Real-world instances of Braess’s paradox:
Traffic: a new road is constructed in a congested urban area with the intention of reducing traffic. Initially, some drivers benefit. But as more drivers change their route to the advantageous new road, the increased volume results in bottlenecks at key intersections, and a longer overall travel time for everybody.
Internet and Data: increasing bandwidth or adding extra pathways in a computer network seems to promise improved performance. However, if data routing algorithms shift traffic, the network can experience unexpected congestion and slow down overall data transfer speed. Hence network engineers have to carefully model and simulate changes to avoid unintended consequences.
Urban Planning: adding new transit lines or infrastructure improvements to reduce crowding in a city. The new infrastructure will most likely just alter commuter behavior in a way that overburdens connecting routes, resulting in a system that is less efficient or no more efficient than before.

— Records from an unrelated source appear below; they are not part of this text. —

(* ===== verification/Http2.v ===== *)
(** [chromulate-http]: how much of a profile's HTTP/2 preface hyper is made to send, and
    what is reported of the rest (src/crates/chromulate-http/src/http2.rs).

    hyper's builder is the knobs the file turns.  What [h2] makes of them is a class
    whose laws are what the file says of that crate; the texts of a report, which are
    only displayed, are the things they name. *)
From S2P Require Import Prelude RustStr Fingerprint.
Local Open Scope Z_scope.

Definition DEFAULT_CONNECTION_WINDOW : Z := 65535.

(** [SettingId] (src/crates/chromulate-fingerprint/src/http2.rs). *)
Definition HEADER_TABLE_SIZE : Z := 1.
Definition ENABLE_PUSH : Z := 2.
Definition MAX_CONCURRENT_STREAMS : Z := 3.
Definition INITIAL_WINDOW_SIZE : Z := 4.
Definition MAX_FRAME_SIZE : Z := 5.
Definition MAX_HEADER_LIST_SIZE : Z := 6.

(** [PseudoHeaderOrder::CHROME]. *)
Definition CHROME_ORDER : list PseudoHeader := [PMethod; PAuthority; PScheme; PPath].

(** hyper's builder.  A window or list size that was not set is hyper's own; the others
    are sent only when set. *)
Record H2Builder := mk_h2 {
  header_table_size : option Z;
  max_concurrent_streams : option Z;
  initial_stream_window_size : option Z;
  max_frame_size : option Z;
  max_header_list_size : option Z;
  initial_connection_window_size : option Z;
}.

(** As hyper hands it out: it would send a frame size of 16 KiB. *)
Definition fresh_builder : H2Builder := mk_h2 None None None (Some 16384) None None.

(** [UnsupportedSetting]. *)
Inductive Unsupported :=
  | PushWanted
  | NoSetter (id value : Z)
  | ListSizeUnlisted
  | WindowUnlisted
  | SettingsOrder
  | PseudoOrder (order : list PseudoHeader)
  | PriorityFrames (count : nat)
  | PriorityFields.

Record Http2Fidelity := mk_http2_fidelity { applied : list Setting; unsupported : list Unsupported; target : str }.

Definition is_exact (f : Http2Fidelity) : bool := match unsupported f with [] => true | _ => false end.

(** One turn of the loop over the settings: the knob it turns, or what it reports. *)
Definition apply_setting (s : Setting) (b : H2Builder) : H2Builder + Unsupported :=
  let value := setting_value s in
  let '(mk_h2 table streams window frame lists connection) := b in
  if setting_id s =? HEADER_TABLE_SIZE then inl (mk_h2 (Some value) streams window frame lists connection)
  else if setting_id s =? MAX_CONCURRENT_STREAMS then inl (mk_h2 table (Some value) window frame lists connection)
  else if setting_id s =? INITIAL_WINDOW_SIZE then inl (mk_h2 table streams (Some value) frame lists connection)
  else if setting_id s =? MAX_FRAME_SIZE then inl (mk_h2 table streams window (Some value) lists connection)
  else if setting_id s =? MAX_HEADER_LIST_SIZE then inl (mk_h2 table streams window frame (Some value) connection)
  else if setting_id s =? ENABLE_PUSH then if value =? 0 then inl b else inr PushWanted
  else inr (NoSetter (setting_id s) value).

Fixpoint apply_settings (l : list Setting) (b : H2Builder) : H2Builder * list Setting * list Unsupported :=
  match l with
  | [] => (b, [], [])
  | s :: l =>
      match apply_setting s b with
      | inl b => let '(b, done_, missing) := apply_settings l b in (b, s :: done_, missing)
      | inr u => let '(b, done_, missing) := apply_settings l b in (b, done_, u :: missing)
      end
  end.

Definition saw (id : Z) (l : list Setting) : bool := existsb (λ s, setting_id s =? id) l.

Fixpoint is_ascending_by_id (l : list Setting) : bool :=
  match l with
  | a :: ((b :: _) as rest) => (setting_id a <=? setting_id b) && is_ascending_by_id rest
  | _ => true
  end.

Definition report (missing : bool) (u : Unsupported) : list Unsupported := if missing then [u] else [].

(** [configure], with the builder it leaves. *)
Definition configure (b : H2Builder) (spec : Http2Spec) : Http2Fidelity * H2Builder :=
  let b := mk_h2 (header_table_size b) (max_concurrent_streams b) (initial_stream_window_size b) None
             (max_header_list_size b) (initial_connection_window_size b) in
  let '(b, done_, missing) := apply_settings (settings spec) b in
  let window := Z.min (connection_window_update spec + DEFAULT_CONNECTION_WINDOW) u32_max in
  let b := mk_h2 (header_table_size b) (max_concurrent_streams b) (initial_stream_window_size b) (max_frame_size b)
             (max_header_list_size b) (Some window) in
  (mk_http2_fidelity done_
     (missing
      ++ report (negb (saw MAX_HEADER_LIST_SIZE (settings spec))) ListSizeUnlisted
      ++ report (negb (saw INITIAL_WINDOW_SIZE (settings spec))) WindowUnlisted
      ++ report (negb (is_ascending_by_id (settings spec))) SettingsOrder
      ++ [PseudoOrder (pseudo_header_order spec)]
      ++ report (match priority_frames spec with [] => false | _ => true end) (PriorityFrames (length (priority_frames spec)))
      ++ report (match headers_priority spec with Some _ => true | None => false end) PriorityFields)
     (akamai_http2 spec), b).

(** ** What is sent *)

(** [h2]: the SETTINGS frame it sends for a builder, and the windows and list size hyper
    falls back on. *)
Class H2Client := {
  own_window : Z;
  own_list_size : Z;
  sent_settings : H2Builder → list Setting;
}.

(** The value a builder sends for one identifier. *)
Definition knob `{H2Client} (b : H2Builder) (id : Z) : option Z :=
  if id =? HEADER_TABLE_SIZE then header_table_size b
  else if id =? ENABLE_PUSH then Some 0
  else if id =? MAX_CONCURRENT_STREAMS then max_concurrent_streams b
  else if id =? INITIAL_WINDOW_SIZE then Some (default own_window (initial_stream_window_size b))
  else if id =? MAX_FRAME_SIZE then max_frame_size b
  else if id =? MAX_HEADER_LIST_SIZE then Some (default own_list_size (max_header_list_size b))
  else None.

How you might use Braess’s paradox as a mental model: (1) think in systems — when making changes to a network (traffic, data, organization, team) consider how individual choices affect collective outcomes; (2) place them under the microscope — understand that individuals act in their own self-interest, which may or may not align with the optimization of the broader system; (3) plan for failure — before you implement any changes, analyze how people’s behavior might change and how that affects the whole network; (4) change, but slowly — implement changes gradually and monitor whether there are systemic improvements before you invest fully only to realize Braess’s paradox turns your project into a flop.